Yael tried to time her dive to scramble around him for
the far door, but it didn’t work out as she had hoped. She felt a strong tug
between her shoulders and then he picked her up as if she were no more
troubling than any other refuse he was forced to discard.

The ground outside the door was moving too fast for
her to make out anything clearly, but the soil was the washed out grey sand of
the Waste. Yael grabbed frantically at the doorjamb, the waiter’s coat,
anything at all to keep herself inside. She could hear nothing beside the
thunder of the wind and the train as they struggled, Yael halfway out the door
of the Black Train, her fingers clutching at the doorframe while stray glasses
and utensils clattered to the ground several feet below and were lost, to the
wheels and to their rapid passage.

“Consider this a lesson,” the waiter said smugly,
kicking one of Yael’s hands from the door, “in remembering one’s place.”

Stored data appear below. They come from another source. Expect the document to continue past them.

(* ===== verification/Connections.v ===== *)
(** * Entries of the connections

    How [SC_InitNewConnection] takes an entry of the table of the connections and
    [SC_CloseConnection] gives it back, and the identifiers that a server chooses
    ([sopc_secure_connection_state_mgr.c]). *)

From Stdlib Require Import ZArith Lia.
From Stdlib Require Import Strings.Byte Strings.String.
From stdpp Require Import prelude gmap.
From S2P Require Import Prelude Common LinkedList LinkedListSpec LinkedListProps Buffer Codec EncScalar EncString EncNodeId EncText EncArray EncExtObj EncVariant.
From S2P Require Import EncVariantSpec EncStruct EncStructSpec Types TypesSpec Services Message Strings Arrays SecureConnection ToolkitConfig Chunks ChunksSpec ChunksSend.
From S2P Require Import SecureChannels SecureListener StateMgr StateMgrOpn StateMgrEvents.

Open Scope Z_scope.

Section Entries.
Context `{Allocator} `{Host} `{EndiannessCfg} {cfg : SOPC_Common_EncodingConstants} `{Crypto} `{!SendCrypto} `{!Environment}.

(** ** Opening *)

(** The table has its size, and the last index is one of its entries. *)
Definition well_sized (w : world) : Prop :=
  Z.of_nat (length (secureConnectionsArray w)) = SOPC_MAX_SECURE_CONNECTIONS_PLUS_BUFFERED + 1 /\
  0 <= lastSecureConnectionArrayIdx w <= SOPC_MAX_SECURE_CONNECTIONS_PLUS_BUFFERED.

Definition free_at (w : world) (i : Z) : bool :=
  match array_get (secureConnectionsArray w) i with Ret c => in_state c SECURE_CONNECTION_STATE_SC_CLOSED | Fault _ => false end.

(** A connection as it is opened. *)
Definition opened (c : SOPC_SecureConnection) : SOPC_SecureConnection :=
  set_state (set_tcpSeqProperties (set_tcpMsgProperties c initial_properties)
               (mkSequence (lastSNsent (tcpSeqProperties c)) (lastSNreceived (tcpSeqProperties c)) (Some (mkSLinkedList NULL NULL 0 0))))
    SECURE_CONNECTION_STATE_TCP_INIT.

“Aptly put.” A man with frighteningly pale skin and an
archaic suit rested one arm gently on the waiter’s shoulder. “With that in
mind, would you care to unhand my employer’s guest?”

The waiter froze, holding Yael halfway out of the
train, while the wind screamed through the partially opened door. The anger
drained from his expression like water down a drain, to be replaced with slowly
dawning horror.

“O-of course, sir.” The waiter set Yael gingerly down
on her feet. “Please convey my apologies to your employer. Had I only realized,
I would not have – had I not been deceived by her appearance – ”

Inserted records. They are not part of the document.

Definition pageResponse (r : PageResult) : ApiResponse :=
  mkResponse 200
    (DataPage (docs r) (totalDocs r) (pg_totalPages r) (pg_page r)
              (pg_hasNextPage r) (pg_hasPrevPage r))
    (Some "Videos found").

(** The world after more events were recorded. *)
Definition logged (w : World) (evs : list Event) : World :=
  mkWorld (videos w) (users w) (cache w) (trace w ++ evs).

Definition cached (w : World) (key : string) (r : ApiResponse) : World :=
  mkWorld (videos w) (users w) (<[key := r]> (cache w)) (trace w).

Definition videoKey (req : Request) : string :=
  generateCacheKey "video" (KId (paramId req)).

Definition relatedKey (req : Request) : string :=
  generateCacheKey "related-videos" (KId (paramId req)).

(** The record a request's identifier designates, if there is one. *)
Definition target (req : Request) (w : World) : option Video :=
  List.find (hasId (paramId req)) (videos w).

Definition videoResponse (w : World) (v : Video) : ApiResponse :=
  mkResponse 200 (DataDoc (resolveOwner false (users w) v)) (Some "Video found").

(** The answer [getRelatedVideos] computes from the store. *)
Definition relatedResponse (req : Request) (w : World) (subject : Video) : ApiResponse :=
  mkResponse 200
    (DataDocs (resolveOwner false (users w) <$>
               List.filter (isRelated (paramId req) (tags subject)) (videos w)))
    (Some "Related videos found").

Definition uncached (w : World) (key : string) : World :=
  mkWorld (videos w) (users w) (delete key (cache w)) (trace w).

Inductive Mutation :=
| MPublish
| MUpdate
| MUpdateAll
| MDelete
| MPublishStatus.

Definition runMutation (m : Mutation) : Request -> M Reply :=
  match m with
  | MPublish => publishVideo
  | MUpdate => updateVideoById
  | MUpdateAll => updateAllVideo
  | MDelete => deleteVideo
  | MPublishStatus => updateVideoPublishStatus
  end.

(** The mutations that act on the record named in the request path. *)
Definition idTargeted (m : Mutation) : bool :=
  match m with
  | MUpdate | MDelete | MPublishStatus => true
  | MPublish | MUpdateAll => false
  end.

(** The invalidations a mutation owes, in the order it performs them. *)
Definition invalidations (m : Mutation) (req : Request) : list Event :=
  if idTargeted m
  then [EvCacheDel (videoKey req); EvCacheDelGroup "all-videos"]
  else [EvCacheDelGroup "all-videos"].

Definition quiet (e : Event) : bool :=
  negb (isCacheEvent e) && negb (isDb e).

(** [s] split at every white-space character. *)
Fixpoint split_whitespace (s : string) : list string :=
  match s with
  | EmptyString => [EmptyString]
  | String c s' =>
      if Js.isSpace c then EmptyString :: split_whitespace s'
      else match split_whitespace s' with
           | [] => [String c EmptyString]
           | w :: ws => String c w :: ws
           end
  end.

(** The filter in the words of the specification (section 4.4, step 1):
    published, and for a query [q] the title or the description contains
    [q] without regard to case, or a lower-cased white-space-separated
    token of [q] is among the tags. *)
Definition claimedAdmits (q : option string) (v : Video) : bool :=
  isPublished v
  && match q with
     | None => true
     | Some q =>
         Js.includes (Js.asciiLower q) (Js.asciiLower (title v))
         || Js.includes (Js.asciiLower q) (Js.asciiLower (description v))
         || tagsIn (Js.asciiLower <$> split_whitespace q) v
     end.

(** The characters a pattern does not take literally: the ones a regular
    expression reads as operators (dollar, parentheses, star, plus, dot,
    question mark, brackets, backslash, caret, braces and bar) and NUL,
    which the store refuses in a pattern; by character code. *)
Definition isMeta (c : ascii) : bool :=
  existsb (Nat.eqb (nat_of_ascii c))
          [0; 36; 40; 41; 42; 43; 46; 63; 91; 92; 93; 94; 123; 124; 125]%nat.

Definition isLiteral (q : string) : bool :=
  forallb (fun c => negb (isMeta c)) (list_ascii_of_string q).

(** On ASCII text and an ASCII pattern without operators, the engine's
    case-insensitive search is a case-insensitive substring test. *)
Definition RegexLiteralLaw : Prop :=
  forall q s, isLiteral q = true -> Js.isAscii q = true -> Js.isAscii s = true ->
              regexSearchI q s = Js.includes (Js.asciiLower q) (Js.asciiLower s).

(** On ASCII text the runtime's [toLowerCase] lowers the letters A to Z
    and nothing else. *)
Definition LowerAsciiLaw : Prop :=
  forall s, Js.isAscii s = true -> toLowerCase s = Js.asciiLower s.

(** The pieces joined again, a space between two neighbours: the inverse
    of [split(" ")]. *)
Fixpoint joinSpace (l : list string) : string :=
  match l with
  | [] => ""
  | [x] => x
  | x :: rest => x +:+ " " +:+ joinSpace rest
  end.

(** The records after the one designated by [id] was rewritten. *)
Definition rewritten (id : string) (upd : Video -> Video) (vs : list Video) : list Video :=
  (fun x => if hasId id x then upd x else x) <$> vs.

(** The persistence write of a mutation, as a relation between the
    records before and after it: publish appends the new record, built
    from the request, the two uploads and what the schema fills in; an
    update by id rewrites title, description and thumbnail of the
    designated record; the update of all rewrites title, description and
    tags of every record; delete removes the designated record; the
    publish-status change rewrites its flag. *)
Definition written (m : Mutation) (req : Request) (before after : list Video) : Prop :=
  match m with
  | MPublish =>
      exists vf vpid th tpid,
        uploadOnCloudinary (videoFilePath req) = Some vf
        /\ publicId (Some vf) = Some vpid
        /\ uploadOnCloudinary (thumbnailFilePath req) = Some th
        /\ publicId (Some th) = Some tpid
        /\ after = before ++
                    [let '(newId, published, now) := schemaDefaults before in
                     mkVideo newId (default "" (bodyTitle req))
                             (default "" (bodyDescription req))
                             (default [] (bodyTags req))
                             (mkAsset (up_secure_url vf) vpid)
                             (mkAsset (up_secure_url th) tpid)
                             (formatDuration (up_duration vf)) (reqUserId req)
                             published now]
  | MUpdate =>
      exists up pid,
        uploadOnCloudinary (filePath req) = Some up
        /\ publicId (Some up) = Some pid
        /\ List.find (hasId (paramId req)) before <> None
        /\ after = rewritten (paramId req) (fun v =>
                      mkVideo (_id v) (default (title v) (bodyTitle req))
                              (default (description v) (bodyDescription req))
                              (tags v) (videoAsset v)
                              (mkAsset (up_secure_url up) pid)
                              (duration v) (owner v) (isPublished v) (createdAt v))
                    before
  | MUpdateAll =>
      after = (fun v =>
                 mkVideo (_id v) (default (title v) (bodyTitle req))
                         (default (description v) (bodyDescription req))
                         (default [] (bodyTags req)) (videoAsset v) (thumbnail v)
                         (duration v) (owner v) (isPublished v) (createdAt v))
              <$> before
  | MDelete =>
      List.find (hasId (paramId req)) before <> None
      /\ after = List.filter (fun x => negb (hasId (paramId req) x)) before
  | MPublishStatus =>
      List.find (hasId (paramId req)) before <> None
      /\ after = rewritten (paramId req) (fun v =>
                    mkVideo (_id v) (title v) (description v) (tags v) (videoAsset v)
                            (thumbnail v) (duration v) (owner v)
                            (default (isPublished v) (bodyIsPublished req))
                            (createdAt v))
                  before
  end.

(** The three fields of an update are all blank. *)
Definition allBlank (req : Request) : bool :=
  forallb Js.trimsToEmpty [bodyTitle req; bodyDescription req; filePath req].

(** A publish request passes the checks made before anything is
    uploaded: both files present, neither title nor description blank,
    and at least one tag. *)
Definition publishChecked (req : Request) : bool :=
  Js.truthy (videoFilePath req) && Js.truthy (thumbnailFilePath req)
  && negb (existsb Js.trimsToEmpty [bodyTitle req; bodyDescription req])
  && match bodyTags req with
     | Some (_ :: _) => true
     | _ => false
     end.

(** An update-all request passes its checks: title and description not
    both blank, and at least one tag. *)
Definition updateAllChecked (req : Request) : bool :=
  negb (forallb Js.trimsToEmpty [bodyTitle req; bodyDescription req])
  && match bodyTags req with
     | Some (_ :: _) => true
     | _ => false
     end.

(** The fields of a record that no update by id and no publish-status
    change touches. *)
Definition sameIdentity (a b : Video) : Prop :=
  _id a = _id b /\ tags a = tags b /\ videoAsset a = videoAsset b
  /\ duration a = duration b /\ owner a = owner b /\ createdAt a = createdAt b.

End Statements.

Ltac run_handler :=
  repeat (unfold checkCache, setCache, revalidateCache, revalidateRelatedCaches,
            findById, findByIdAndUpdate, findByIdAndDelete, findRelated,
            createVideo, updateMany, emit, getCache, putCache, getVideos,
            putVideos, getUsers, ret, throw, bind; simpl).

Ltac run_in H :=
  repeat (unfold checkCache, setCache, revalidateCache, revalidateRelatedCaches,
            findById, findByIdAndUpdate, findByIdAndDelete, findRelated,
            createVideo, updateMany, emit, getCache, putCache, getVideos,
            putVideos, getUsers, ret, throw, bind in H; simpl in H).

(** Case analysis on an innermost scrutinee of [H]. *)
Ltac branch_in H :=
  repeat (match type of H with
          | context [match ?x with _ => _ end] =>
              lazymatch x with
              | context [match _ with _ => _ end] => fail
              | _ => destruct x eqn:?
              end
          end; run_in H; try discriminate H).

(** ** A concrete set of collaborators

    Used to run the handlers on concrete worlds of ASCII text.
    Identifiers are 24 hexadecimal digits, stored in lower case;
    lower-casing is the ASCII one; numbers are read in decimal; the store
    takes patterns without operators only, on which the pattern search is
    a case-insensitive substring search, and refuses an empty sort
    document; the sort orders by [createdAt] and leaves the order alone
    for any other key. *)

Module Demo.

Definition isDigit (c : ascii) : bool :=
  let n := nat_of_ascii c in ((48 <=? n)%nat && (n <=? 57)%nat)%bool.

Fixpoint digits (acc : option Z) (s : string) : option Z :=
  match s with
  | EmptyString => acc
  | String c s' =>
      if isDigit c then
        let d := Z.of_nat (nat_of_ascii c - 48) in
        digits (Some (match acc with Some a => 10 * a + d | None => d end)) s'
      else acc
  end.

(** The integer as a double holds it: itself below 2^53, else rounded to
    53 significant bits, ties to even; [None] when that is infinite. *)
Definition roundToDouble (n : Z) : option Z :=
  let a := Z.abs n in
  if a <? 2 ^ 53 then Some n
  else
    let e := Z.log2 a - 52 in
    let q := Z.shiftr a e in
    let r := a - Z.shiftl q e in
    let half := Z.shiftl 1 (e - 1) in
    let q' := if (half <? r) || ((r =? half) && Z.odd q) then q + 1 else q in
    let m := Z.shiftl q' e in
    if 2 ^ 1024 <=? m then None else Some (Z.sgn n * m).

(** [parseInt(s, 10)]: leading white space is skipped, one sign is read,
    then the longest run of decimal digits, whose value is rounded to a
    double; [None] when there is no digit. *)
Definition parseDecimal (s : string) : option Z :=
  match Js.trimStart s with
  | String "-"%char r => Z.opp <$> (digits None r ≫= roundToDouble)
  | String "+"%char r => digits None r ≫= roundToDouble
  | r => digits None r ≫= roundToDouble
  end.

Definition isHex (c : ascii) : bool :=
  let n := nat_of_ascii c in
  (((48 <=? n) && (n <=? 57)) || ((65 <=? n) && (n <=? 70))
   || ((97 <=? n) && (n <=? 102)))%nat.

Definition validId (s : string) : bool :=
  Nat.eqb (String.length s) 24 && forallb isHex (list_ascii_of_string s).

Definition literalSearchI (pattern subject : string) : bool :=
  Js.includes (Js.asciiLower pattern) (Js.asciiLower subject).

Definition createdLe (dir : Z) (a b : Video) : Prop :=
  if dir =? 1 then createdAt a <= createdAt b else createdAt b <= createdAt a.

#[local] Instance createdLe_dec dir a b : Decision (createdLe dir a b).
Proof. unfold createdLe. destruct (dir =? 1); apply _. Defined.

Definition sortByCreated (keys : list (string * Z)) (l : list Video) : list Video :=
  match keys with
  | [(field, dir)] =>
      if String.eqb field "createdAt" then merge_sort (createdLe dir) l else l
  | _ => l
  end.

Definition accepts (sq : SearchQuery) (keys : list (string * Z))
    (page limit : option Z) : bool :=
  match sqText sq with
  | Some q => isLiteral q
  | None => true
  end
  && negb (Nat.eqb (length keys) 0).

“My employer cares nothing for your apology,” the man said
with surprising venom, offering his white-gloved hand to Yael. “But I’m certain
that there is another who is deserving of it.”

The waiter turned to Yael, his face a study in
mortification, sapped of any emotion other than raw panic, his skin glistening
with a patina of sweat.

“Miss,” the waiter began, dropping his head in a mock
bow, “if you would accept my apologies...”

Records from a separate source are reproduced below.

(** * DevTrail: the paginated aggregation engine of the two export scripts

    A shallow embedding of [github-collaboration-export.py] and
    [github-work-summary.py].  JSON objects returned by the GraphQL endpoint
    become records, Python lists become lists, the [set] of collaborators and
    of seen commit oids becomes a [gset string], exceptions become the
    [Raise] outcome, and the cursor loops become fuelled [while] loops over a
    monad that threads the log of requests sent to the endpoint. *)

From Stdlib Require Import ZArith List String Ascii Lia Permutation.
From stdpp Require Import base option list strings gmap sets.

Open Scope string_scope.
Open Scope list_scope.
Open Scope Z_scope.

(** ** Timestamps

    Every timestamp is compared through
    [datetime.fromisoformat(s.replace('Z', '+00:00'))].  The endpoint emits
    [YYYY-MM-DDTHH:MM:SSZ] and [main] builds [since_date] in the same shape,
    so [fromisoformat] is modelled on the 25-character form
    [YYYY-MM-DD?HH:MM:SS+HH:MM] (sign [+] or [-]); the value is the instant
    in seconds since 1970-01-01T00:00:00 UTC, which is what the comparison
    of two zone-aware [datetime] values compares.  Any other shape is a
    parse failure of the model. *)
Module Timestamp.

(** [str.replace(old, new)] for a one-character [old]. *)
Fixpoint replace (old : ascii) (new : string) (s : string) : string :=
  match s with
  | EmptyString => EmptyString
  | String c rest =>
      if Ascii.eqb c old then String.append new (replace old new rest)
      else String c (replace old new rest)
  end.

Definition digit (c : ascii) : option Z :=
  let n := Z.of_nat (nat_of_ascii c) in
  if (48 <=? n) && (n <=? 57) then Some (n - 48) else None.

(** The decimal number written in the [len] characters from [pos]. *)
Fixpoint number (len : nat) (pos : nat) (s : string) (acc : Z) : option Z :=
  match len with
  | O => Some acc
  | S len' =>
      c ← String.get pos s;
      d ← digit c;
      number len' (S pos) s (10 * acc + d)
  end.

Definition expect (pos : nat) (c : ascii) (s : string) : option unit :=
  c' ← String.get pos s;
  if Ascii.eqb c c' then Some tt else None.

Definition is_leap (y : Z) : bool :=
  (y mod 4 =? 0) && (negb (y mod 100 =? 0) || (y mod 400 =? 0)).

Definition days_in_month (y m : Z) : Z :=
  if m =? 2 then (if is_leap y then 29 else 28)
  else if (m =? 4) || (m =? 6) || (m =? 9) || (m =? 11) then 30
  else 31.

(** Days from 1970-01-01 to the given proleptic Gregorian date. *)
Definition days_from_civil (y m d : Z) : Z :=
  let y' := if m <=? 2 then y - 1 else y in
  let era := y' / 400 in
  let yoe := y' - era * 400 in
  let mp := if 2 <? m then m - 3 else m + 9 in
  let doy := (153 * mp + 2) / 5 + d - 1 in
  let doe := yoe * 365 + yoe / 4 - yoe / 100 + doy in
  era * 146097 + doe - 719468.

Definition within (lo hi x : Z) : option unit :=
  if (lo <=? x) && (x <=? hi) then Some tt else None.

“Acknowledged,” Yael snapped. “Not accepted.”

Yael allowed the man in the immaculate antique suit to
lead her through the dining car. The remainder of the diners in the car were
careful to avert their eyes.

“Thank you,” Yael said in a low voice, once they were at
the far door of the car. “I appreciate your intervention.”

“Think nothing of it.”

“No, really. If you hadn’t given him that story, I
don’t know what...”

The man looked back, not smiling, but his eyes sparkled
with suppressed amusement.

“What story is that, Miss Kaufman?”

Yael blushed as if she were the one caught in a lie.

“Well, you know, the one about me being a guest of
your boss...”

He shook his somber head. His voice was so soft that
she could have only heard him within the soundproofed confines of the
first-class cars, but there was a subdued mania to his demeanor. He reminded Yael
of the businessmen her father entertained until late at night with wine and
cigars, except that he appeared nervous and rather sickly.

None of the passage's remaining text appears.